We got back from the Alps the day violent protests over the anti-Islam film were making headlines. The whole thing struck me as being absurd. It boggles the mind on so many different levels. I watched the trailer on YouTube to see what the fuss was all about. And I just don't get it. The film is such an incoherent, idiotic, embarrassingly bad, low-budget mess (the whole thing looks like it was filmed in front of a green screen) that it's hard to believe anyone could take it seriously. It's not even worth responding to, let alone getting up in arms about it.

What's wrong with us? And by "us" I mean "us as a species." Why are we still whipping ourselves into a frenzy over such petty, tribal divisions? Why can't we just accept that we don't have all of the answers and that none of us have exclusive access to the truth?

Sunday, September 02, 2012

Home sweet home

I went home for the first time in more than three years. I had expected it to feel weird to be back on Canadian soil after so much time away. But everything was pretty much the same as it always was.

Still, I saw some of the same old things with fresh new eyes. Take the word "awesome," for example. A few days before I left for Toronto, a German friend asked me about the word "awesome." He wanted to know: a) what it means; b) why it's used so often in place of more descriptive and/or accurate adjectives; and c) why it's considered an appropriate response to the question, "How are you?" (I had similar conversations with a Russian friend who confessed she found the word unbearably annoying and an Albanian colleague who was shocked to receive "Awesome!" as a one-word reply to a work-related email. For the record, the email was not from me.)

I explained that awesome was just a generic word to describe varying shades of good without expressing any real degree of the goodness of the thing being described. And that the point of using the word "awesome" as a response to the question "How are you?" is to demonstrate enthusiasm and extroversion, which are prized personality traits in North America. But I also said that Americans were the true users and abusers of the word and that Canadians didn't really say it that often.

And then I went to Toronto and was proven wrong.

I don't know if my ears were attuned to the word because of all of the recent conversations about it or if people in Toronto had always used the word and I simply hadn't noticed. But as soon as I arrived at Pearson International Airport, I started to hear the word everywhere I went. I heard it on the subway. I heard it on TV. I heard it at the coffee shop. I heard it at the hair salon (the girl cutting my hair said awesome six times in one hour. I counted). I even heard it in a commercial for salad dressing ("eat awesome" was its ambiguous tagline).

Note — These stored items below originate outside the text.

(** An attempt on an array whose stream, along the order of the
    password, starts with the bits of a frame: the payload is returned. *)
Lemma decode_attempt_frame a p g cs g1 message_data l :
  rect a ->
  pixel_order (width a) (height a) p g = (Ok cs, g1) ->
  grid_order (width a) (height a) cs ->
  struct_pack_I (length message_data) = Some l ->
  Forall is_byte message_data ->
  (0 < length message_data)%nat ->
  (length (marker ++ l ++ message_data) * 8 <= width a * height a * 3)%nat ->
  (forall j bit, message_bits (marker ++ l ++ message_data) !! j = Some bit ->
     lsb_stream a cs !! j = Some bit) ->
  _decode_image a (width a) (height a) p g = (Ok (Some (payload_text message_data)), g1).
Proof.
  intros Ha Hcs Hgrid Hl Hmd Hpos Hcap Hstream.
  set (fb := marker ++ l ++ message_data) in *.
  pose proof (struct_pack_I_spec _ _ Hl) as (Hlt & Hll & Hlb & Hunpack).
  assert (Hfbl : length fb = (11 + length message_data)%nat)
    by (unfold fb; rewrite !length_app, Hll; reflexivity).
  assert (Hfbb : Forall is_byte fb).
  { unfold fb. apply Forall_app. split; [|apply Forall_app; auto].
    repeat constructor; unfold is_byte; lia. }
  pose proof (grid_order_in_shape a cs Hgrid) as Hin.
  destruct Hgrid as (Hlen & _ & _).
  unfold _decode_image, try_except, decode_body, bind. rewrite Hcs.
  change header_size with 11%nat. change marker_size with 7%nat.
  unfold lift_result at 1.
  destruct (extract_loop_spec cs (11 * 8) a [] Ha Hin) as (n & Hn & -> & Hstop).
  cbn [app length] in Hstop |- *.
  assert (Hn88 : (8 * 11 <= 3 * n)%nat) by lia.
  rewrite (frame_bytes_of_stream a cs fb n 11) by (auto; lia).
  assert (Htake11 : take 11 fb = marker ++ l).
  { unfold fb. rewrite app_assoc. apply take_app_length'.
    rewrite length_app, Hll. reflexivity. }
  rewrite Htake11.
  assert (Hlen11 : length (marker ++ l) = 11%nat) by (rewrite length_app, Hll; reflexivity).
  rewrite Hlen11. cbn [Nat.leb andb].
  rewrite (take_app_length' marker l 7) by reflexivity.
  rewrite bool_decide_eq_true_2 by reflexivity.
  rewrite (drop_app_length' marker l 7) by reflexivity.
  rewrite (take_ge l 4) by lia. rewrite Hunpack.
  unfold lift_option, ret at 1. cbv beta iota.
  destruct (Z.leb_spec (Z.of_nat (length message_data)) 0); [lia|].
  destruct (Z.ltb_spec (Z.of_nat (width a * height a)) (Z.of_nat (length message_data))); [lia|].
  cbn [orb]. rewrite Nat2Z.id.
  assert (Hlsl : length (lsb_stream a (take n cs)) = (3 * n)%nat).
  { rewrite lsb_stream_length by (auto using Forall_take).
    rewrite length_take_le by lia. reflexivity. }
  (* the second scan *)
  assert (Hscan : exists N, (N <= length cs)%nat /\
            ((11 + length message_data) * 8 <= 3 * N)%nat /\
            (if (length (lsb_stream a (take n cs)) <? (11 + length message_data) * 8)%nat
             then lift_result
                    (extract_loop (drop (length (lsb_stream a (take n cs)) / 3) cs)
                       ((11 + length message_data) * 8) a (lsb_stream a (take n cs)))
             else ret (lsb_stream a (take n cs))) g1
            = (Ok (lsb_stream a (take N cs)), g1)).
  { rewrite Hlsl. destruct (Nat.ltb_spec (3 * n) ((11 + length message_data) * 8)).
    - replace (3 * n / 3)%nat with n by (apply Nat.div_unique_exact; lia).
      destruct (extract_loop_spec (drop n cs) ((11 + length message_data) * 8) a
                  (lsb_stream a (take n cs)) Ha) as (n' & Hn' & Hloop & Hstop').
      { apply Forall_drop. exact Hin. }
      rewrite length_drop in Hn', Hstop'. rewrite Hlsl in Hstop'.
      exists (n + n')%nat. split; [lia|]. split; [lia|].
      unfold lift_result. rewrite Hloop, <- lsb_stream_app, take_take_drop. reflexivity.
    - exists n. split; [lia|]. split; [lia|]. reflexivity. }
  destruct Hscan as (N & HN & HN8 & ->).
  rewrite (frame_bytes_of_stream a cs fb N (11 + length message_data)) by (auto; lia).
  rewrite (take_ge fb) by lia. rewrite Hfbl.
  rewrite Nat.leb_refl. unfold ret.
  replace (drop 11 fb) with message_data
    by (unfold fb; rewrite app_assoc; symmetry; apply drop_app_length'; auto).
  rewrite take_ge by lia. reflexivity.
Qed.
(** * Movie catalog API: routes/movies.py and schemas/movies.py

    A shallow embedding of the five request handlers (list, detail, create,
    update, delete) and of the validation schemas they use, followed by the
    properties of the handlers.

    Conventions.
    - A Python object with dynamic attributes (an ORM instance, a [dict]) is a
      finite map from attribute names to values.
    - A [datetime.date] is its proleptic ordinal ([date.toordinal()]).
    - A [float] is an IEEE 754 binary64 value ([spec_float] at precision 53).
    - An [await]ed session call is a step of a state-and-exception monad that
      also records which session calls were made. *)

From Stdlib Require Import ZArith Lia Floats.SpecFloat.
From stdpp Require Import gmap strings list fin_maps sorting.

Open Scope Z_scope.

(** ** Python numbers *)

Module Py.

(** binary64 *)
Definition prec : Z := 53.
Definition emax : Z := 1024.

Definition float_of_int (n : Z) : spec_float := binary_normalize prec emax n 0 false.

Definition float_le (x y : spec_float) : bool := SFleb x y.
Definition float_lt (x y : spec_float) : bool := SFltb x y.

(** [b * 2^k <= a], for [k] of either sign. *)
Definition scaled_le (b k a : Z) : bool :=
  if 0 <=? k then b * 2 ^ k <=? a else b <=? a * 2 ^ (- k).

(** floor (log2 (a / b)) for positive [a] and [b], from the bit lengths. *)
Definition floor_log2_quot (a b : Z) : Z :=
  let d := Z.log2 a - Z.log2 b in
  if scaled_le b d a then d else d - 1.

(** The integer nearest to [num / den], ties to even. *)
Definition round_half_even (num den : Z) : Z :=
  let q := num / den in
  let r := num mod den in
  if 2 * r <? den then q
  else if den <? 2 * r then q + 1
  else if Z.even q then q else q + 1.

(** Mantissa and exponent of the binary64 nearest to [a / b] (both positive);
    [None] when the quotient is too large for a float. *)
Definition round_quot (a b : Z) : option (Z * Z) :=
  let e := Z.max (floor_log2_quot a b - 52) (-1074) in
  let m := if 0 <=? e then round_half_even a (b * 2 ^ e)
           else round_half_even (a * 2 ^ (- e)) b in
  let '(m, e) := if m =? 2 ^ 53 then (2 ^ 52, e + 1) else (m, e) in
  if 1024 <? e + 53 then None else Some (m, e).

(** [a / b] on two [int]s: the correctly rounded quotient. [None] stands for
    ZeroDivisionError and OverflowError. *)
Definition int_truediv (a b : Z) : option spec_float :=
  if b =? 0 then None
  else
    let sign := xorb (a <? 0) (b <? 0) in
    if a =? 0 then Some (S754_zero false)
    else
      match round_quot (Z.abs a) (Z.abs b) with
      | None => None
      | Some (m, e) =>
          match m with
          | Zpos p => Some (S754_finite sign p e)
          | _ => Some (S754_zero sign)
          end
      end.

(** The least integer not below [m * 2^e]. *)
Definition ceil_scaled (m e : Z) : Z :=
  if 0 <=? e then m * 2 ^ e else - ((- m) / 2 ^ (- e)).

(** [math.ceil] on a float; [None] for an infinity or a NaN. *)
Definition math_ceil (x : spec_float) : option Z :=
  match x with
  | S754_zero _ => Some 0
  | S754_finite s m e => Some (ceil_scaled (if s then Z.neg m else Z.pos m) e)
  | _ => None
  end.

(** The least integer [c] with [a <= c * b], in exact arithmetic. *)
Definition ceil_div (a b : Z) : Z := (a + b - 1) / b.

(** [decimal.Decimal]: [coefficient * 10 ^ exponent]. *)
Record Decimal := mkDecimal { coefficient : Z; exponent : Z }.

Definition decimal_lt_zero (d : Decimal) : bool := coefficient d <? 0.

(** Number of decimal digits of the coefficient (one for zero). *)
Definition coefficient_digits (d : Decimal) : Z :=
  Z.of_nat (Decimal.nb_digits (N.to_uint (Z.abs_N (coefficient d)))).

Fixpoint strip_zeros (fuel : nat) (c e : Z) : Z * Z :=
  match fuel with
  | O => (c, e)
  | S fuel => if c mod 10 =? 0 then strip_zeros fuel (c / 10) (e + 1) else (c, e)
  end.

(** [Decimal.normalize]: the trailing zeros of the coefficient move into the
    exponent; zero becomes [0E0]. *)
Definition normalize (d : Decimal) : Decimal :=
  if coefficient d =? 0 then mkDecimal 0 0
  else
    let '(c, e) := strip_zeros (Z.to_nat (coefficient_digits d))
                               (coefficient d) (exponent d) in
    mkDecimal c e.

End Py.

(** ** schemas/movies.py *)

Inductive MovieStatusEnum := RELEASED | POST_PRODUCTION | IN_PRODUCTION.

Definition MovieStatusEnum_value (e : MovieStatusEnum) : string :=
  match e with
  | RELEASED => "Released"
  | POST_PRODUCTION => "Post Production"
  | IN_PRODUCTION => "In Production"
  end.

(** [MovieStatusEnum(s)]: lookup of a member by its value. *)
Definition MovieStatusEnum_of_value (s : string) : option MovieStatusEnum :=
  if decide (s = "Released") then Some RELEASED
  else if decide (s = "Post Production") then Some POST_PRODUCTION
  else if decide (s = "In Production") then Some IN_PRODUCTION
  else None.

(** Values held by request bodies, schema instances and ORM attributes. *)
Inductive value :=
| VNone
| VStr (s : string)
| VInt (n : Z)
| VFloat (x : spec_float)
| VDecimal (d : Py.Decimal)
| VDate (ordinal : Z)
| VStatus (e : MovieStatusEnum)
| VList (l : list string).

#[global] Instance MovieStatusEnum_eq_dec : EqDecision MovieStatusEnum.
Proof. solve_decision. Defined.
#[global] Instance spec_float_eq_dec : EqDecision spec_float.
Proof. solve_decision. Defined.
#[global] Instance Decimal_eq_dec : EqDecision Py.Decimal.
Proof. solve_decision. Defined.
#[global] Instance value_eq_dec : EqDecision value.
Proof. solve_decision. Defined.

(** What can go wrong with one field of a request body. *)
Inductive field_error :=
| Missing
| WrongType
| ConstraintViolated
| ValueError (msg : string).

#[global] Instance field_error_eq_dec : EqDecision field_error.
Proof. solve_decision. Defined.

(** A pydantic ValidationError: the failing fields, each with its error. *)
Definition errors := list (string * field_error).

(** Validation collects the errors of all fields. *)
Definition vap {A B} (f : errors + (A → B)) (x : errors + A) : errors + B :=
  match f, x with
  | inr g, inr a => inr (g a)
  | inl e1, inl e2 => inl (e1 ++ e2)
  | inl e, inr _ => inl e
  | inr _, inl e => inl e
  end.

Notation "f <*> x" := (vap f x) (at level 61, left associativity).

(** *** Parsing a raw value at the annotated type

    A raw value is given at the Python type its JSON text coerces to (a
    date for an ISO date string, a Decimal for a decimal literal); a value of
    another type is one the field cannot coerce. *)

Definition parse_str (v : value) : field_error + string :=
  match v with VStr s => inr s | _ => inl WrongType end.

Definition parse_date (v : value) : field_error + Z :=
  match v with VDate d => inr d | _ => inl WrongType end.

Definition parse_float (v : value) : field_error + spec_float :=
  match v with
  | VFloat x => inr x
  | VInt n => inr (Py.float_of_int n)
  | _ => inl WrongType
  end.

Definition parse_status (v : value) : field_error + MovieStatusEnum :=
  match v with
  | VStatus e => inr e
  | VStr s => match MovieStatusEnum_of_value s with
              | Some e => inr e
              | None => inl WrongType
              end
  | _ => inl WrongType
  end.

(** [condecimal(max_digits, decimal_places)]: bounds on the total number of
    digits of the normalized value, on its digits after the point and on its
    digits before it. *)
Definition condecimal (max_digits decimal_places : Z) (d : Py.Decimal)
  : field_error + Py.Decimal :=
  let n := Py.coefficient_digits (Py.normalize d) in
  let e := Py.exponent (Py.normalize d) in
  let '(digits, decimals) :=
    if 0 <=? e then (n + e, 0)
    else if n <? - e then (- e, - e)
    else (n, - e) in
  if (max_digits <? digits) || (decimal_places <? decimals)
     || (max_digits - decimal_places <? digits - decimals)
  then inl ConstraintViolated else inr d.

Definition parse_decimal (max_digits decimal_places : Z) (v : value)
  : field_error + Py.Decimal :=
  match v with
  | VDecimal d => condecimal max_digits decimal_places d
  | VInt n => condecimal max_digits decimal_places (Py.mkDecimal n 0)
  | _ => inl WrongType
  end.

Definition parse_optional {A} (parse : value → field_error + A) (v : value)
  : field_error + option A :=
  match v with
  | VNone => inr None
  | _ => match parse v with inr a => inr (Some a) | inl e => inl e end
  end.

Definition parse_int (v : value) : field_error + Z :=
  match v with VInt n => inr n | _ => inl WrongType end.

Definition parse_list (v : value) : field_error + list string :=
  match v with VList l => inr l | _ => inl WrongType end.

(** A field validator runs after its field parsed. *)
Definition after {A} (r : field_error + A) (validator : A → field_error + A)
  : field_error + A :=
  match r with inr a => validator a | inl e => inl e end.

(** A field without a default must be present in the body. *)
Definition required {A} (body : gmap string value) (key : string)
    (parse : value → field_error + A) : errors + A :=
  match body !! key with
  | None => inl [(key, Missing)]
  | Some v => match parse v with
              | inr a => inr a
              | inl e => inl [(key, e)]
              end
  end.

(** A field with a default takes it when the body has no such key. *)
Definition with_default {A} (body : gmap string value) (key : string)
    (parse : value → field_error + A) (default : A) : errors + A :=
  match body !! key with
  | None => inr default
  | Some v => match parse v with
              | inr a => inr a
              | inl e => inl [(key, e)]
              end
  end.

Module MovieCreateUpdateSchema.

Record t := mk {
  name : string;
  date : Z;
  score : spec_float;
  overview : string;
  status : MovieStatusEnum;
  budget : Py.Decimal;
  revenue : spec_float;
  country_id : option Z;
  country : option string;
  genre_ids : option (list string);
  actor_ids : option (list string);
  languages : option (list string);
  (** the fields the caller supplied (pydantic's [model_fields_set]) *)
  fields_set : gset string
}.

Definition model_fields : list string :=
  ["name"; "date"; "score"; "overview"; "status"; "budget"; "revenue";
   "country_id"; "country"; "genre_ids"; "actor_ids"; "languages"].

Definition name_max_length (v : string) : field_error + string :=
  if 255 <? Z.of_nat (String.length v)
  then inl (ValueError "Name must not exceed 255 characters.")
  else inr v.

Definition date_within_one_year (today : Z) (v : Z) : field_error + Z :=
  if today + 365 <? v
  then inl (ValueError "Date must not be more than one year in the future.")
  else inr v.

Definition score_between_0_and_100 (v : spec_float) : field_error + spec_float :=
  if negb (Py.float_le (Py.float_of_int 0) v && Py.float_le v (Py.float_of_int 100))
  then inl (ValueError "Score must be between 0 and 100.")
  else inr v.

Definition non_negative_budget (v : Py.Decimal) : field_error + Py.Decimal :=
  if Py.decimal_lt_zero v
  then inl (ValueError "Budget must be non-negative.")
  else inr v.

Definition non_negative_revenue (v : spec_float) : field_error + spec_float :=
  if Py.float_lt v (Py.float_of_int 0)
  then inl (ValueError "Revenue must be non-negative.")
  else inr v.

(** Construction of an instance from a request body on day [today]. Keys of
    the body that are not fields of the schema are dropped. *)
Definition model_validate (today : Z) (body : gmap string value) : errors + t :=
  inr mk
  <*> required body "name" (λ v, after (parse_str v) name_max_length)
  <*> required body "date" (λ v, after (parse_date v) (date_within_one_year today))
  <*> required body "score" (λ v, after (parse_float v) score_between_0_and_100)
  <*> required body "overview" parse_str
  <*> required body "status" parse_status
  <*> required body "budget" (λ v, after (parse_decimal 15 2 v) non_negative_budget)
  <*> required body "revenue" (λ v, after (parse_float v) non_negative_revenue)
  <*> required body "country_id" (parse_optional parse_int)
  <*> with_default body "country" (parse_optional parse_str) None
  <*> with_default body "genre_ids" (parse_optional parse_list) (Some [])
  <*> with_default body "actor_ids" (parse_optional parse_list) (Some [])
  <*> with_default body "languages" (parse_optional parse_list) (Some [])
  <*> inr (dom body ∩ list_to_set model_fields).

The other hint that I had been away from home far too long came during an afternoon at the Canadian National Exhibition. I decided to gamble $5 at the "Guess your age" booth. The carnie sized me up. He asked me to smile, he looked deep into my eyes, he looked at my hands, he asked me what my favourite food was (Japanese) and to name my favourite movie (don't have one). He pretended to think about it for a bit and then he pronounced me 55.

Clearly, he was just giving the stuffed animals away but I was annoyed that he didn't even try to guess. What's the fun in that? So I asked him how old he really thought I was and he replied, "Um . . . 43?" I was no longer annoyed, now I was angry. (I didn't know it at the time but I would be vindicated a few days later when I stumbled across an article about the guy in the Toronto Star. He seems to consistently guess too high and is thrown off his game by tall people.)

He said it was tough to guess my age because I was tall (it's unclear why a professional age guesser would make a correlation between height and age for anyone older than 18) and because he mistook my sister for my daughter.

I used to baby-sit my two youngest sisters when I was in high school. My favourite baby-sitting game was called, "Let's pretend I'm a teenage mother and you're my children." I'd take my sisters to the mall and make them call me "mom." It used to amuse me when people thought my sisters were my daughters. Now it depresses me. So I guess that's a pretty major change.

What else did I see with fresh eyes? Well, public transit in Toronto seemed embarrassingly bad after living in Japan for three-and-a-half years. It's not convenient, it's not reliable and it never really gets you where you need to go quickly enough. Toronto is decades behind other big cities when it comes to public transit. Also, Toronto's subway system seems to attract more "interesting" passengers than other cities, such as the woman who sat beside me who smelled like she hadn't bathed in three months or the guy who sat directly behind me, clipping his fingernails the entire time.

It goes without saying that the best part of returning home was reconnecting with family and friends (although in the age of Skype and email it's difficult to lose touch).

But it was just as nice to be in an English-speaking environment. I could read menus and chat with the checkout girl and read the community listings and eavesdrop on conversations and catch up on Canadian news and read the ingredients on the cereal box and order a pizza and ask for directions. In Canada, I'm no longer an outsider living on the fringes of a world I am part of but don't really belong to. In Japan and Germany, there were days I felt completely isolated and alone. I don't feel that way in Toronto. I feel like I belong.

Growing up, there were things about Toronto I hated. I thought it was too big, too urban, too flat, too ugly. It still is all of those things but I've come to appreciate it in a way I never did before. The city hasn't changed but my perception of it has.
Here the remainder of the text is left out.